Question 1209500: Hi
Containers A B and C contained water. 1/5 was poured from A to B. 1/6 of the water from B was then poured into C. Finally 1/6 was transferred from C to A. In the end there were 8.5 litres of water in each container. How much water was there in B at first.
Answer by CPhill(1987)   (Show Source):
You can put this solution on YOUR website!

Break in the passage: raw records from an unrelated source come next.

Lemma entries_history es len0 :
  entries_ok es -> Z.of_nat (length es) / 2 <= 64 * Z.of_nat len0 ->
  history_ok model (all_nodes es) (length es) (addrs (length es)) len0.
Proof.
  intros Hok Hlen. split.
  - constructor; [rewrite elem_of_addrs; lia|apply addrs_NoDup].
  - intros x (i & e & Hi & ->)%addr_index. rewrite (node_at _ _ _ Hi). eexists. split; [done|].
    cbn. apply (eo_ids _ Hok). by eapply list_elem_of_lookup_2.
  - intros x n m (i & e & Hi & ->)%addr_index Hn Hm. destruct (kind e) eqn:Hk.
    + destruct (call_node es i e Hok Hi Hk)
        as (j & e' & Hij & Hj & Hk' & Hid & Hu & Hst & Hni & Hnj).
      rewrite Hni in Hn. injection Hn as <-. injection Hm as <-. split.
      * eexists _, _. split; [done|]. split; [done|]. split; [done|]. cbn. split; [done|].
        split; [done|]. split; [|split; [done|]].
        -- pose proof (eo_ids _ Hok e (list_elem_of_lookup_2 _ _ _ Hi)). lia.
        -- intros y ny (k & x & Hx & ->)%addr_index Hny Hidy.
           rewrite (node_at _ _ _ Hx) in Hny. injection Hny as <-. cbn in Hidy.
           destruct (Hu k x Hx Hidy) as [->| ->]; auto.
      * apply lookup_lt_Some in Hi as Hlti. apply lookup_lt_Some in Hj as Hltj.
        apply (lookup_split2 _ i j); [done|by apply lookup_addrs..].
    + rewrite (return_node _ _ _ Hi Hk) in Hn. injection Hn as <-. done.
  - intros r n (j & e' & Hj & ->)%addr_index Hn Hm. destruct (kind e') eqn:Hk.
    + destruct (call_node es j e' Hok Hj Hk) as (? & ? & _ & _ & _ & _ & _ & _ & Hnj & _).
      rewrite Hnj in Hn. injection Hn as <-. done.
    + destruct (eo_return _ Hok j e' Hj Hk) as (i & e & Hi & Hki & Hid).
      destruct (call_node es i e Hok Hi Hki)
        as (j' & e2 & _ & Hj' & Hk' & Hid' & Hu & _ & Hni & _).
      apply lookup_lt_Some in Hi as Hlt. exists (addr es i). eexists.
      split; [apply elem_of_addrs; unfold addr; lia|]. split; [done|]. cbn.
      destruct (Hu j e' Hj) as [->| ->]; [done| |done]. congruence.
Qed.

(** ** The search on a linked history *)

Lemma list_length_linked (h : heap Val) x l fuel :
  linked h x l -> (length l < fuel)%nat ->
  list_length fuel h (Some x) = Some (Z.of_nat (S (length l))).
Proof.
  revert x fuel. induction l as [|y l IH]; intros x [|fuel] Hl Hf; cbn in *; try lia.
  - rewrite Hl. by destruct fuel.
  - destruct Hl as (-> & _ & Hl). rewrite (IH y fuel Hl) by lia. cbn. f_equal. lia.
Qed.

Lemma search_start_spec es h root :
  makeLinkedEntries es = (h, root) ->
  exists h', search_start model nil h root
    = Ret (mkSearch h' (head (addrs (length es))) (newBitset (Z.of_nat (length es) / 2)) ∅ []
             model.(Init), length es) /\
    h'.(hnodes) = all_nodes es /\ linked h' (length es) (addrs (length es)).
Proof.
  unfold makeLinkedEntries. pose proof (link_entries_spec es) as Hs.
  destruct (foldr link_entry _ es) as [[h1 root1] mt]. intros [= -> ->].
  destruct Hs as (Hns & Hc & Hf & _).
  assert (Ha : length h.(hnodes) = length es) by (by rewrite Hns, length_entry_nodes).
  assert (Hroot : root = head (addrs (length es))).
  { destruct (addrs (length es)); [done|]. by destruct Hc. }
  assert (Hlen : list_length (length h.(hnodes)) h root = Some (Z.of_nat (length es))).
  { rewrite Ha, Hroot. destruct (length es) as [|n]; [done|]. cbn [addrs head].
    cbn in Hc. destruct Hc as (_ & _ & Hl).
    assert (length (addrs n) = n) as Hn by (clear; induction n; cbn; congruence).
    rewrite (list_length_linked h n (addrs n) (S n) Hl) by lia. by rewrite Hn. }
  unfold search_start. rewrite Hlen. cbn [mbind res_bind res_of_option alloc]. rewrite Ha.
  set (h1 := mkHeap (hnodes h ++ [headNode nil]) (hnext h) (hprev h)).
  destruct (insertBefore_chain h1 root (length es)) as (H1 & H2 & _).
  - clear -Hc. unfold chain in *. destruct (addrs (length es)); [done|].
    destruct Hc as (? & ? & ?). split; [done|]. split; [done|]. by apply (linked_frame h).
  - done.
  - exists (insertBefore (length es) root h1). cbn in H1. destruct H1 as (_ & _ & H1).
    split; [by rewrite Hroot|]. split; [|done]. rewrite H2. cbn. by rewrite Hns.
Qed.

Definition start_set es : bitset := newBitset (Z.of_nat (length es) / 2).

Lemma start_set_ok es :
  bs_ok (length (start_set es)) (start_set es) /\ all_open (start_set es) /\
  Z.of_nat (length es) / 2 <= 64 * Z.of_nat (length (start_set es)).
Proof.
  destruct (newBitset_spec (Z.of_nat (length es) / 2)) as (Hw & Hl & Ht); [apply Z.div_pos; lia|].
  split; [by split|]. split; [exact Ht|exact Hl].
Qed.

Lemma checkSingle_decides es h root :
  (forall s s', model.(Equal) s s' = true -> s = s') -> entries_ok es ->
  makeLinkedEntries es = (h, root) ->
  exists fuel0 b, (forall fuel, (fuel0 <= fuel)%nat ->
      checkSingle model nil fuel (fun _ => false) h root = Ret (Some b)) /\
    (b = true <-> exists σ, linearizes model (all_nodes es) (addrs (length es)) (start_set es)
                             model.(Init) σ).
Proof.
  intros Heq Hok Hmk. destruct (start_set_ok es) as (HB & Ho & Hlen).
  pose proof (entries_history es _ Hok Hlen) as Hist.
  destruct (search_start_spec es h root Hmk) as (h' & Hst & Hns & Hl).
  destruct (search_decides model (all_nodes es) (length es) (addrs (length es)) _ Hist Heq
              h' (start_set es) Hns Hl HB Ho) as (s & b & Hs & Hit & Hb).
  destruct (search_loop_steps model (length es) _ _ _ Hs Hit) as [fuel0 Hf].
  exists fuel0, b. split.
  - intros fuel Hfuel. unfold checkSingle. rewrite Hst. cbn. by apply Hf.
  - rewrite Hb. split; intros [σ Hσ]; exists σ.
    + by eapply completes_linearizes.
    + by eapply linearizes_completes.
Qed.

(** ** Linearizability of a history *)

Definition call_of es (a : Z) e : Prop := e ∈ es /\ e.(kind) = callEntry /\ e.(eid) = a.
Definition return_of es (a : Z) e : Prop := e ∈ es /\ e.(kind) = returnEntry /\ e.(eid) = a.

(** Executing the operations of [σ] one after the other gives the answers of
    the history. *)
Inductive explains es : State -> list Z -> Prop :=
| explains_nil st : explains es st []
| explains_cons st a e e' st' σ :
    call_of es a e -> return_of es a e' ->
    model.(Step) st e.(evalue) e'.(evalue) = Ret (true, st') ->
    explains es st' σ -> explains es st (a :: σ).
(* ===== verification/LinStore.v ===== *)
(** * LinStore: checking keys one by one is checking the store

    The key/value model of models.go checks the operations of each key on their
    own.  [StoreModel] is the whole store.  A history is linearizable for the
    store exactly when the history of every key is linearizable for the key, so
    [CheckOperations] with the key/value model decides linearizability of the
    store. *)

From S2P Require Import Prelude Bitset LinHeap LinCheck LinSpec LinHistory LinOps LinKv.
From stdpp Require Import strings sorting.
Local Open Scope Z_scope.

(** ** The order of a list *)

Section order.
Context {A B : Type}.

Lemma before_fmap (f : A -> B) l x y : before l x y -> before (f <$> l) (f x) (f y).
Proof.
  intros (a & b & -> & Hx). exists (f <$> a), (f <$> b). rewrite fmap_app. split; [done|].
  apply list_elem_of_fmap. eauto.
Qed.

Lemma before_fmap_inv (f : A -> B) l x y :
  (forall z, z ∈ l -> f z = f x -> z = x) -> (forall z, z ∈ l -> f z = f y -> z = y) ->
  before (f <$> l) (f x) (f y) -> before l x y.
Proof.
  intros Hx Hy (a & b & E & Hin). apply fmap_app_inv in E as (a' & b' & -> & E & ->).
  destruct b' as [|y' b']; [done|]. cbn in E. injection E as Ey ->.
  assert (y' = y) as -> by (apply Hy; [apply elem_of_app; right; by left|done]).
  exists a', b'. split; [done|]. apply list_elem_of_fmap in Hin as (x' & Ex & Hin).
  assert (x' = x) as -> by (apply Hx; [apply elem_of_app; by left|done]). done.
Qed.

Lemma before_asym (l : list A) x y : NoDup l -> before l x y -> before l y x -> False.
Proof.
  intros Hnd (a & b & -> & Hx) Hyx. apply list_elem_of_split in Hx as (a1 & a2 & ->).
  rewrite <- app_assoc in Hnd, Hyx. cbn in Hnd, Hyx.
  rewrite (before_split _ a1 x (a2 ++ y :: b)) in Hyx by done.
  apply NoDup_app in Hnd as (_ & Hd & _). apply (Hd y); [done|].
  apply elem_of_cons. right. apply elem_of_app. right. by left.
Qed.

Lemma before_filter (P : A -> Prop) `{!forall x, Decision (P x)} l x y :
  NoDup l -> P x -> P y -> before l x y -> before (filter P l) x y.
Proof.
  intros Hnd Hx Hy (a & b & -> & Hin). exists (filter P a), (filter P b).
  rewrite filter_app, filter_cons, decide_True by done. split; [done|]. by apply list_elem_of_filter.
Qed.

(** Sorted by a key that separates two elements. *)
Lemma sorted_before (p : A -> Z) l x y :
  StronglySorted (fun a b => p a <= p b) l -> x ∈ l -> y ∈ l -> p x < p y -> before l x y.
Proof.
  intros Hs Hx Hy Hlt. apply list_elem_of_split in Hy as (a & b & ->).
  exists a, b. split; [done|]. apply elem_of_app in Hx as [?|Hx]; [done|]. exfalso.
  assert (p y <= p x); [|lia]. clear Hlt. induction a as [|z a IH]; cbn in Hs.
  - apply StronglySorted_inv in Hs as [_ Hf]. apply elem_of_cons in Hx as [->|Hx]; [lia|].
    rewrite Forall_forall in Hf. by apply Hf.
  - apply StronglySorted_inv in Hs as [Hs _]. auto.
Qed.

(** Merging keeps the order of each list. *)
Lemma filter_list_merge_l (R : relation A) `{!RelDecision R} (P : A -> Prop) `{!forall x, Decision (P x)} l1 l2 :
  (forall x, x ∈ l2 -> ~ P x) -> filter P (list_merge R l1 l2) = filter P l1.
Proof.
  revert l2. induction l1 as [|x l1 IH1]; intros l2 H2.
  - rewrite list_merge_nil_l. induction l2 as [|y l2 IH]; [done|].
    rewrite filter_cons, decide_False by (apply H2; by left). apply IH. intros z Hz. apply H2. by right.
  - induction l2 as [|y l2 IH2]; [by rewrite list_merge_nil_r|].
    rewrite list_merge_cons. case_decide.
    + rewrite !filter_cons, IH1 by done. done.
    + rewrite filter_cons, decide_False by (apply H2; by left). apply IH2. intros z Hz. apply H2. by right.
Qed.

Lemma filter_list_merge_r (R : relation A) `{!RelDecision R} (P : A -> Prop) `{!forall x, Decision (P x)} l1 l2 :
  (forall x, x ∈ l1 -> ~ P x) -> filter P (list_merge R l1 l2) = filter P l2.
Proof.
  revert l2. induction l1 as [|x l1 IH1]; intros l2 H1; [by rewrite list_merge_nil_l|].
  assert (filter P l1 = [] /\ ~ P x) as [Hl1 Hx].
  { split; [|apply H1; by left]. apply length_zero_iff_nil. apply (cnt_zero P).
    intros z Hz. apply H1. by right. }
  induction l2 as [|y l2 IH2]; [rewrite list_merge_nil_r, filter_cons, decide_False by done; done|].
  rewrite list_merge_cons. case_decide.
  - rewrite (filter_cons _ x), decide_False by done. apply IH1. intros z Hz. apply H1. by right.
  - rewrite !(filter_cons _ y), IH2. done.
Qed.
End order.

(** ** Linearizations of a part of a history

    [I] are the positions of the operations in the history; the order [ρ] is a
    list of positions. *)

Section part.
Context {State Val : Type} (model : Model State Val) (H : list (Operation Val)).

Inductive runs : State -> list nat -> Prop :=
| runs_nil st : runs st []
| runs_cons st i o st' ρ :
    H !! i = Some o -> model.(Step) st o.(Input) o.(Output) = Ret (true, st') ->
    runs st' ρ -> runs st (i :: ρ).

Record lin_on (I ρ : list nat) : Prop := {
  lo_perm : ρ ≡ₚ I;
  lo_order : forall a b oa ob, a ∈ I -> b ∈ I -> H !! a = Some oa -> H !! b = Some ob ->
    oa.(ReturnTime) < ob.(CallTime) -> before ρ a b;
  lo_runs : runs model.(Init) ρ;
}.

(** [sub] is the part of the history at the positions [I]. *)
Context (sub : list (Operation Val)) (I : list nat) (Hnd : NoDup I) (Hlen : length sub = length I)
        (Hsub : forall j i, I !! j = Some i -> sub !! j = H !! i).

Definition pos (j : nat) : nat := default 0%nat (I !! j).

Lemma pos_lookup j i : I !! j = Some i -> pos j = i.
Proof. unfold pos. by intros ->. Qed.

Lemma pos_all : pos <$> seq 0 (length I) = I.
Proof.
  apply list_eq. intros j. rewrite list_lookup_fmap. destruct (I !! j) as [i|] eqn:E.
  - rewrite (proj2 (lookup_seq 0 (length I) j j)); [cbn; by rewrite (pos_lookup j i)|].
    split; [done|]. by eapply lookup_lt_Some.
  - apply lookup_ge_None in E. by rewrite lookup_seq_ge by done.
Qed.

Lemma pos_inj σ a j : σ ≡ₚ seq 0 (length I) -> I !! j = Some a ->
  forall z, z ∈ σ -> pos z = pos j -> z = j.
Proof.
  intros Hp Hj z Hz E. rewrite Hp, elem_of_seq in Hz.
  destruct (lookup_lt_is_Some_2 I z) as [i Hi]; [lia|].
  rewrite (pos_lookup _ _ Hi), (pos_lookup _ _ Hj) in E. subst. by eapply NoDup_lookup.
Qed.

Lemma runs_explains st σ : σ ⊆ seq 0 (length I) ->
  op_explains model sub st (Z.of_nat <$> σ) <-> runs st (pos <$> σ).
Proof.
  revert st. induction σ as [|j σ IH]; intros st Hσ; [split; intros _; constructor|].
  assert (σ ⊆ seq 0 (length I)) as Hσ' by (intros x Hx; apply Hσ; by right).
  assert (j ∈ seq 0 (length I)) as Hj%elem_of_seq by (apply Hσ; by left).
  destruct (lookup_lt_is_Some_2 I j) as [i Hi]; [lia|]. pose proof (Hsub j i Hi) as Hs.
  cbn. rewrite (pos_lookup _ _ Hi). split; intros Hr; inversion Hr as [|? k o st' ? Ho Hst Hr']; subst.
  - apply Nat2Z.inj in H1 as ->. econstructor; [by rewrite <- Hs|done|by apply IH].
  - econstructor; [by rewrite Hs|done|by apply IH].
Qed.

Lemma lin_on_ops : (exists σ, op_linearization model sub σ) <-> (exists ρ, lin_on I ρ).
Proof.
  assert (Hmap : forall σ, σ ≡ₚ seq 0 (length I) ->
    op_linearization model sub (Z.of_nat <$> σ) <-> lin_on I (pos <$> σ)).
  { intros σ Hp. assert (σ ⊆ seq 0 (length I)) as Hin by (intros x; by rewrite Hp).
    split; intros [_ Ho Hr]; split.
    - by rewrite Hp, pos_all.
    - intros a b oa ob [ja Ha]%list_elem_of_lookup_1 [jb Hb]%list_elem_of_lookup_1 Hoa Hob Hlt.
      rewrite <- (pos_lookup _ _ Ha), <- (pos_lookup _ _ Hb). apply before_fmap.
      apply (before_fmap_inv Z.of_nat); [intros z _ ?; lia..|].
      by apply (Ho ja jb oa ob); rewrite ?(Hsub _ _ Ha), ?(Hsub _ _ Hb).
    - by apply runs_explains.
    - by rewrite Hp, Hlen.
    - intros ja jb oa ob Ha Hb Hlt. apply before_fmap.
      destruct (lookup_lt_is_Some_2 I ja) as [a Ia]; [rewrite <- Hlen; by eapply lookup_lt_Some|].
      destruct (lookup_lt_is_Some_2 I jb) as [b Ib]; [rewrite <- Hlen; by eapply lookup_lt_Some|].
      apply (before_fmap_inv pos); [by eapply pos_inj..|].
      rewrite (pos_lookup _ _ Ia), (pos_lookup _ _ Ib).
      rewrite (Hsub _ _ Ia) in Ha. rewrite (Hsub _ _ Ib) in Hb.
      apply (Ho a b oa ob); try done; by eapply list_elem_of_lookup_2.
    - by apply runs_explains. }
  split.
  - intros [σ Hl]. pose proof (ol_perm _ _ _ Hl) as Hp. rewrite Hlen in Hp.
    apply Permutation_map_inv in Hp as (σ' & -> & Hp). exists (pos <$> σ'). by apply Hmap.
  - intros [ρ Hl]. pose proof (lo_perm _ _ Hl) as Hp. rewrite <- pos_all in Hp.
    apply Permutation_map_inv in Hp as (σ & -> & Hp). exists (Z.of_nat <$> σ). by apply Hmap.
Qed.
End part.

(** ** The store *)

(** A key/value store; a key that has no value holds the empty string. *)
Definition store_step (st : gmap string string) (input output : KvVal) : res (bool * gmap string string) :=
  match input with
  | VIn inp =>
      '(ok, v) ← kv_step (default "" (st !! inp.(kvKey))) input output;
      Ret (ok, <[inp.(kvKey) := v]> st)
  | _ => Panic
  end.

Definition StoreModel : Model (gmap string string) KvVal :=
  {| Partition := NoPartition; PartitionEvent := NoPartitionEvent; Init := ∅;
     Step := store_step; Equal := ShallowEqual |}.

Section locality.
Context (H : list KvOperation).

Definition key_at (i : nat) : option string := H !! i ≫= op_key.

(** The positions of the operations on key [k]. *)
Definition positions (k : string) : list nat := filter (fun i => key_at i = Some k) (seq 0 (length H)).

Lemma positions_NoDup k : NoDup (positions k).
Proof. apply NoDup_filter, NoDup_seq. Qed.

Local Abbreviation runs_key := (runs KvModel H).
Local Abbreviation runs_store := (runs StoreModel H).

(** *** A run of the store is a run of every key *)

Lemma store_step_key st inp out ok st' :
  store_step st (VIn inp) out = Ret (ok, st') <->
  exists v, kv_step (default "" (st !! inp.(kvKey))) (VIn inp) out = Ret (ok, v) /\ st' = <[inp.(kvKey) := v]> st.
Proof.
  cbn [store_step]. destruct (kv_step _ _ _) as [[ok' v]|]; cbn; split.
  - intros [= -> <-]. eauto.
  - intros (v' & [= -> ->] & ->). done.
  - done.
  - by intros (? & ? & _).
Qed.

Let the initial amounts of water in containers \( A \), \( B \), and \( C \) be \( a \), \( b \), and \( c \) liters, respectively.
### Step 1: Transfer water from \( A \) to \( B \)
\[
\text{Amount poured from } A \text{ to } B = \frac{1}{5}a
\]
After this transfer:
\[
A = a - \frac{1}{5}a = \frac{4}{5}a, \quad B = b + \frac{1}{5}a
\]
### Step 2: Transfer water from \( B \) to \( C \)
\[
\text{Amount poured from } B \text{ to } C = \frac{1}{6}(b + \frac{1}{5}a)
\]
After this transfer:
\[
B = b + \frac{1}{5}a - \frac{1}{6}(b + \frac{1}{5}a) = b + \frac{1}{5}a - \frac{1}{6}b - \frac{1}{30}a
\]
\[
C = c + \frac{1}{6}(b + \frac{1}{5}a)
\]
### Step 3: Transfer water from \( C \) to \( A \)
\[
\text{Amount poured from } C \text{ to } A = \frac{1}{6}[c + \frac{1}{6}(b + \frac{1}{5}a)]
\]
After this transfer:
\[
C = c + \frac{1}{6}(b + \frac{1}{5}a) - \frac{1}{6}[c + \frac{1}{6}(b + \frac{1}{5}a)]
\]
\[
A = \frac{4}{5}a + \frac{1}{6}[c + \frac{1}{6}(b + \frac{1}{5}a)]
\]
### Step 4: Final state
At the end, all containers have the same amount of water: \( 8.5 \) liters.
#### Equations:
1. \( A = 8.5 \):
\[
\frac{4}{5}a + \frac{1}{6}[c + \frac{1}{6}(b + \frac{1}{5}a)] = 8.5
\]
2. \( B = 8.5 \):
\[
b + \frac{1}{5}a - \frac{1}{6}(b + \frac{1}{5}a) = 8.5
\]
3. \( C = 8.5 \):
\[
c + \frac{1}{6}(b + \frac{1}{5}a) - \frac{1}{6}[c + \frac{1}{6}(b + \frac{1}{5}a)] = 8.5
\]
We will solve the system of equations to find \( b \), the initial amount of water in container \( B \).
The initial amount of water in container \( B \) was \( \mathbf{8.5 \, \text{liters}} \). It turns out that all three containers started with the same amount of water, \( 8.5 \) liters.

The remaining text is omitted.